In Japan, however, the focus tends to be on this country’s own Senior Citizens Day, which has a longer tradition than the October 1 International Day of Older Persons.
For some time September 15 has been designated Senior Citizens Day in Japan. In addition, September 15 through September 21 is Senior Citizens Week, and the third Monday of September is Respect for the Aged Day, a national holiday. Because of the proximity of these holidays to October 1, the Japanese rarely hold separate events to mark International Day of Older Persons.
Japan’s Senior Citizens Day was launched in 1947 by a single village with the aim of fostering respect for the elderly and promoting their welfare. By 1950 the holiday had spread throughout the prefecture in which the village is located. It continued to spread nationwide until finally, in 1966, it was designated a national holiday. One might think of it as a kind of Mother’s Day for the elderly.
Two laws form the legal basis for this Japanese holiday.
■Elderly Welfare Law
（Senior Citizens Day and Senior Citizens Week)
■Law Concerning National Holidays
Respect for the Aged Day: Third Monday of September. To show respect and love for the elderly, who have contributed to society over many years, and celebrate their longevity.

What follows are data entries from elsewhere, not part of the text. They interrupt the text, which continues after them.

(* ===== verification/Deployment.v ===== *)
(** * The configuration file:
      [src/common/src/config.rs], [src/configs] and the arguments of the services

    The configuration is read from a JSON file, whose values the crate
    [serde_json] gives as a tree. What the derived deserialisers accept of it is
    modelled, with the files of the repository, the defaults of the command lines
    and the addresses that are written in the code. *)

From Stdlib Require Import Ascii Floats.SpecFloat.
From stdpp Require Import base tactics list numbers option gmap sets strings pretty.
From S2P Require Import Prelude Float64 Common Region Config Warden ClientPool Oracle Workload.

Module Deployment.
Import Common Config.
Local Open Scope string_scope.

(** ** JSON *)

Inductive Json :=
| JNull
| JBool (b : bool)
| JNumber (n : N)                     (** an integer that is not negative *)
| JFloat (f : spec_float)             (** a number with a fraction, as [f64] *)
| JString (s : string)
| JArray (l : list Json)
| JObject (l : list (string * Json)). (** in the order of the file *)

Definition Decoder (A : Type) : Type := Json -> result unit A.

Definition r_then {A B} (m : result unit A) (k : A -> result unit B) : result unit B :=
  match m with Ok a => k a | Err e => Err e | Panic => Panic end.
Notation "'let?' x := m 'in' k" := (r_then m (fun x => k))
  (at level 10, x pattern, m at level 100, k at level 200).

Definition de_bool : Decoder bool := fun j => match j with JBool b => Ok b | _ => Err tt end.
Definition de_string : Decoder string := fun j => match j with JString s => Ok s | _ => Err tt end.
Definition de_uint (bound : N) : Decoder N := fun j =>
  match j with JNumber n => if decide (n < bound)%N then Ok n else Err tt | _ => Err tt end.
Definition de_u32 : Decoder N := de_uint (2 ^ 32).
Definition de_u64 : Decoder N := de_uint (2 ^ 64).
Definition de_f64 : Decoder spec_float := fun j =>
  match j with JNumber n => Ok (Float64.of_Z (Z.of_N n)) | JFloat f => Ok f | _ => Err tt end.

(** [as f32] *)
Definition to_f32 (f : spec_float) : spec_float :=
  match f with
  | S754_finite s m e => binary_normalize 24 128 (cond_Zopp s (Z.pos m)) e s
  | _ => f
  end.
Definition de_f32 : Decoder spec_float := fun j =>
  match j with
  | JNumber n => Ok (binary_normalize 24 128 (Z.of_N n) 0 false)
  | JFloat f => Ok (to_f32 f)
  | _ => Err tt
  end.

Definition de_option {A} (de : Decoder A) : Decoder (option A) := fun j =>
  match j with JNull => Ok None | _ => let? a := de j in Ok (Some a) end.

Fixpoint de_all {A} (de : Decoder A) (l : list Json) : result unit (list A) :=
  match l with
  | [] => Ok []
  | j :: l' => let? a := de j in let? as' := de_all de l' in Ok (a :: as')
  end.
Definition de_vec {A} (de : Decoder A) : Decoder (list A) := fun j =>
  match j with JArray l => de_all de l | _ => Err tt end.

(** a derived structure: the entries are read in the order of the file, those of
    other names are skipped, a name that comes twice is an error *)
Definition checks {A} (de : Decoder A) : Decoder unit := fun j => let? _ := de j in Ok tt.
(* ===== verification/Monitoring.v ===== *)
(** * The state of the resolver for people:
      the reports of [src/resolver/src/core] and the tool of [src/monitoring/src]

    The resolver and its group commit write their state as text. The monitoring
    tool asks the server of the remote resolver for these texts and for its
    numbers, and prints them. *)

From Stdlib Require Import Floats.SpecFloat.
From stdpp Require Import base tactics list numbers option gmap sets relations strings pretty.
From S2P Require Import Prelude Float64 Common Region Config GroupCommit Resolver Coordinator Statistics Universe ResolverClient.

Module Monitoring.
Import Common.
Local Open Scope string_scope.

(** ** Reports *)

Definition newline : string := String (Ascii.ascii_of_nat 10) "".

(** the elements of [{:?}] of a sequence, and of a set *)
Definition joined (l : list string) : string := String.concat ", " l.
Definition debug_list (l : list string) : string := "[" +:+ joined l +:+ "]".
Definition debug_set (l : list string) : string := "{" +:+ joined l +:+ "}".
Definition lines (l : list string) : string := foldr (fun line s => line +:+ newline +:+ s) "" l.
Definition bool_text (b : bool) : string := if b then "true" else "false".

Section Reports.
Context `{HashOrder}.
(** [Uuid::to_string], which is also the form of [{:?}] *)
Context (print_uuid : Uuid -> string).

(** [get_transaction_info_status] *)
Definition transaction_info_status (st : Resolver.State) : string :=
  lines ("Info per transaction:" ::
    ((fun e : Uuid * GroupCommit.TransactionInfo =>
        "  Transaction " +:+ print_uuid e.1 +:+ ": dependencies=" +:+
        pretty (N.of_nat (GroupCommit.num_dependencies e.2)) +:+ ", dependents=" +:+
        debug_set (print_uuid <$> hash_iter (GroupCommit.dependents e.2)) +:+ ", fake=" +:+
        bool_text (GroupCommit.fake e.2)) <$> hash_iter_map (Resolver.info_per_transaction st))).

(** [get_resolved_transactions_status] *)
Definition resolved_transactions_status (st : Resolver.State) : string :=
  lines ["Resolved transactions: " +:+
         debug_set (print_uuid <$> hash_iter (Resolver.resolved_transactions st))].

(** [get_waiting_transactions_status] *)
Definition waiting_transactions_status (waiting : gmap Uuid positive) : string :=
  lines ["Waiting transactions: " +:+ debug_list (print_uuid <$> hash_iter (dom waiting))].

(** [GroupCommit::get_status] *)
Definition group_lines (group : list GroupCommit.TransactionInfo) : list string :=
  imap (fun i tx => "    [" +:+ pretty (N.of_nat i) +:+ "] Transaction " +:+
                    print_uuid (GroupCommit.txn_id tx) +:+ " (fake=" +:+ bool_text (GroupCommit.fake tx) +:+ ")")
    group.

Definition group_commit_status (st : GroupCommit.State) : string :=
  lines (["=== Group Commit Status ===";
          "Non-empty groups: " +:+
          debug_list ((fun r => print_uuid (range_id r)) <$> hash_iter (GroupCommit.non_empty_groups st));
          "Groups per participant:"] ++
    concat ((fun e : FullRangeId * list GroupCommit.TransactionInfo =>
       ("  " +:+ print_uuid (range_id e.1) +:+ ": " +:+ pretty (N.of_nat (length e.2)) +:+ " transactions") ::
       group_lines e.2) <$> hash_iter_map (GroupCommit.group_per_participant st)) ++
    ["Pending participant commits per transaction:"] ++
    ((fun e : Uuid * nat =>
        "  Transaction " +:+ print_uuid e.1 +:+ ": " +:+ pretty (N.of_nat e.2) +:+ " pending commits")
       <$> hash_iter_map (GroupCommit.num_pending_participant_commits_per_transaction st)) ++
    ["Returned transactions: " +:+
     debug_list ((fun tx => print_uuid (GroupCommit.txn_id tx)) <$> GroupCommit.returned_transactions st)]).
End Reports.

(** ** The tool *)

Inductive StatusType :=
| All
| ResolverStatus
| TransactionInfo
| ResolvedTransactions
| WaitingTransactions
| GroupCommitStatus
| NumWaitingTransactions
| AverageWaitingTransactions.

(** what is printed, after a title *)
Inductive Output :=
| Stats (title : string) (stats : gmap string spec_float)
| Text (title text : string)
| Number (title : string) (n : Z)
| Average (title : string) (f : spec_float).

Section Tool.
Context `{ResolverClient.ResolverCore C}.
Notation Call := (M C Coordinator.Error).
Local Open Scope sangria_scope.

(** the calls of [MonitoringClient] *)
Definition get_stats : Call (gmap string spec_float) := ResolverClient.rpc ResolverClient.server_get_stats.
Definition get_transaction_info_status : Call string :=
  ResolverClient.rpc ResolverClient.server_get_transaction_info_status.
Definition get_resolved_transactions_status : Call string :=
  ResolverClient.rpc ResolverClient.server_get_resolved_transactions_status.
Definition get_waiting_transactions_status : Call string :=
  ResolverClient.rpc ResolverClient.server_get_waiting_transactions_status.
Definition get_group_commit_status : Call string :=
  ResolverClient.rpc ResolverClient.server_get_group_commit_status.
Definition get_num_waiting_transactions : Call Z :=
  ResolverClient.rpc ResolverClient.server_get_num_waiting_transactions.
Definition get_average_waiting_transactions : Call spec_float :=
  ResolverClient.rpc ResolverClient.server_get_average_waiting_transactions.

Definition print_stats : Call (list Output) :=
  let! s := get_stats in m_ret [Stats "Resolver Statistics:" s].
Definition print_text (title : string) (m : Call string) : Call (list Output) :=
  let! s := m in m_ret [Text title s].
Definition print_transaction_info : Call (list Output) :=
  print_text "Transaction Info Status:" get_transaction_info_status.
Definition print_resolved_transactions : Call (list Output) :=
  print_text "Resolved Transactions Status:" get_resolved_transactions_status.
Definition print_waiting_transactions : Call (list Output) :=
  print_text "Waiting Transactions Status:" get_waiting_transactions_status.
Definition print_group_commit : Call (list Output) :=
  print_text "Group Commit Status:" get_group_commit_status.

(** [main] *)
Definition monitor (status : StatusType) : Call (list Output) :=
  match status with
  | All =>
      let! a := print_stats in
      let! b := print_transaction_info in
      let! c := print_resolved_transactions in
      let! d := print_waiting_transactions in
      let! e := print_group_commit in
      m_ret (a ++ b ++ c ++ d ++ e)%list
  | ResolverStatus => print_stats
  | TransactionInfo => print_transaction_info
  | ResolvedTransactions => print_resolved_transactions
  | WaitingTransactions => print_waiting_transactions
  | GroupCommitStatus => print_group_commit
  | NumWaitingTransactions =>
      let! n := get_num_waiting_transactions in
      m_ret [Number "Number of waiting transactions:" n]
  | AverageWaitingTransactions =>
      let! f := get_average_waiting_transactions in
      m_ret [Average "Average waiting transactions:" f]
  end.
End Tool.

(** ** The tool and the resolver *)

Section Resolver.
Context `{HashOrder}.
Context (print_uuid : Uuid -> string).
(** the resolver and its calls; what the reports read of its state *)
Context {G : Type}.
Context (commit : Uuid -> gset Uuid -> list GroupCommit.ParticipantRangeInfo -> bool -> G ->
  G * result Coordinator.Error unit).
Context (register : list Uuid -> G -> G) (waiting : G -> gmap Uuid positive).
Context (rstate : G -> Resolver.State) (gstate : G -> GroupCommit.State).

Definition core (now : Z) : ResolverClient.ResolverCore (ResolverClient.Tracked (G := G)) :=
  ResolverClient.tracked_core commit register waiting
    (fun g => transaction_info_status print_uuid (rstate g))
    (fun g => resolved_transactions_status print_uuid (rstate g))
    (fun g => waiting_transactions_status print_uuid (waiting g))
    (fun g => group_commit_status print_uuid (gstate g)) now.

(** Looking at the resolver changes it. Every report of the tool succeeds and
    none touches the transactions. Those without statistics leave the resolver
    as it is; those with statistics set them back to nothing, so that two
    of them in a row do not report the same: the second has no requests. *)
Theorem monitoring_resets_statistics now status (c : ResolverClient.Tracked (G := G)) :
  exists c' out, monitor (H := core now) status c = (c', Ok out) /\
    ResolverClient.tracked_state c' = ResolverClient.tracked_state c /\
    (status <> All -> status <> ResolverStatus -> c' = c) /\
    (status = All \/ status = ResolverStatus ->
     c' = ResolverClient.mkTracked (ResolverClient.tracked_state c) ∅ (Statistics.mkTracker 0 now []) /\
     forall now' c'' out', monitor (H := core now') ResolverStatus c' = (c'', Ok out') ->
       exists stats, out' = [Stats "Resolver Statistics:" stats] /\
         stats !! "num_requests" = Some (Float64.of_Z 0)).
Proof.
  assert (forall now' g c'' out', monitor (H := core now') ResolverStatus
      (ResolverClient.mkTracked g ∅ (Statistics.mkTracker 0 now [])) = (c'', Ok out') ->
    exists stats, out' = [Stats "Resolver Statistics:" stats] /\
      stats !! "num_requests" = Some (Float64.of_Z 0)) as Hnext.
  { intros now' g c'' out' [= <- <-]. eexists. split; [done|].
    apply lookup_union_Some_l. unfold Statistics.get_stats. by rewrite lookup_insert_eq. }
  destruct status; eexists _, _; (split; [reflexivity|]); (split; [done|]);
    (split; [done|]); intros [E|E]; try discriminate E; (split; [done|]);
    intros ? ? ? Hm; exact (Hnext _ _ _ _ Hm).
Qed.
End Resolver.

(** ** Witnesses *)

#[local] Existing Instance element_order.

(** one transaction waits for another *)
Definition sample_state : Resolver.State :=
  Resolver.mkState {[ 7%N := GroupCommit.mkTransactionInfo 7 1 ∅ [] false ]} {[ 5%N ]}.
Lemma sample_reports :
  transaction_info_status Universe.unary_print sample_state =
    lines ["Info per transaction:"; "  Transaction " +:+ Universe.unary_print 7 +:+
           ": dependencies=1, dependents={}, fake=false"] /\
  resolved_transactions_status Universe.unary_print sample_state =
    lines ["Resolved transactions: {" +:+ Universe.unary_print 5 +:+ "}"].
Proof. split; vm_compute; reflexivity. Qed.

Lemma sample_group_report :
  group_commit_status Universe.unary_print
    (GroupCommit.mkState
       {[ mkFullRangeId (mkKeyspaceId 2) 1 := [GroupCommit.mkTransactionInfo 7 0 ∅ [] true] ]}
       {[ 7%N := 1%nat ]} {[ mkFullRangeId (mkKeyspaceId 2) 1 ]} ∅ []) =
  lines ["=== Group Commit Status ==="; "Non-empty groups: [" +:+ Universe.unary_print 1 +:+ "]";
         "Groups per participant:"; "  " +:+ Universe.unary_print 1 +:+ ": 1 transactions";
         "    [0] Transaction " +:+ Universe.unary_print 7 +:+ " (fake=true)";
         "Pending participant commits per transaction:";
         "  Transaction " +:+ Universe.unary_print 7 +:+ ": 1 pending commits";
         "Returned transactions: []"].
Proof. vm_compute. reflexivity. Qed.

End Monitoring.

Each year around Senior Citizens Day and Senior Citizens Week, government agencies like the Cabinet Office and the Ministry of Health, Labour and Welfare launch national campaigns all over Japan.
The emperor, other members of the imperial family, and the prime minister often choose this time of year to visit nursing facilities for the elderly. In addition, each year the government sends congratulatory letters to all who have turned 100 during the year and gives awards to elders who exemplify the ideal of staying active and independent.
Number of Centenarians in Japan
Prefectural governments around the country also sponsor countless activities and programs of every type to celebrate the longevity of the elderly, motivate them to live healthy and fulfilling lives, and promote interest in and understanding of senior welfare issues in the community at large.
For example, some prefectures have designated September “Fight Alzheimer’s and Prevent Elder Abuse Month.” Some sponsor such events as senior sports festivals and talent shows, as well as interage programs to bring children and elders together.
At the community level as well, local elder associations proactively sponsor and participate in various events and programs. Parties are also held at all kinds of facilities for the elderly.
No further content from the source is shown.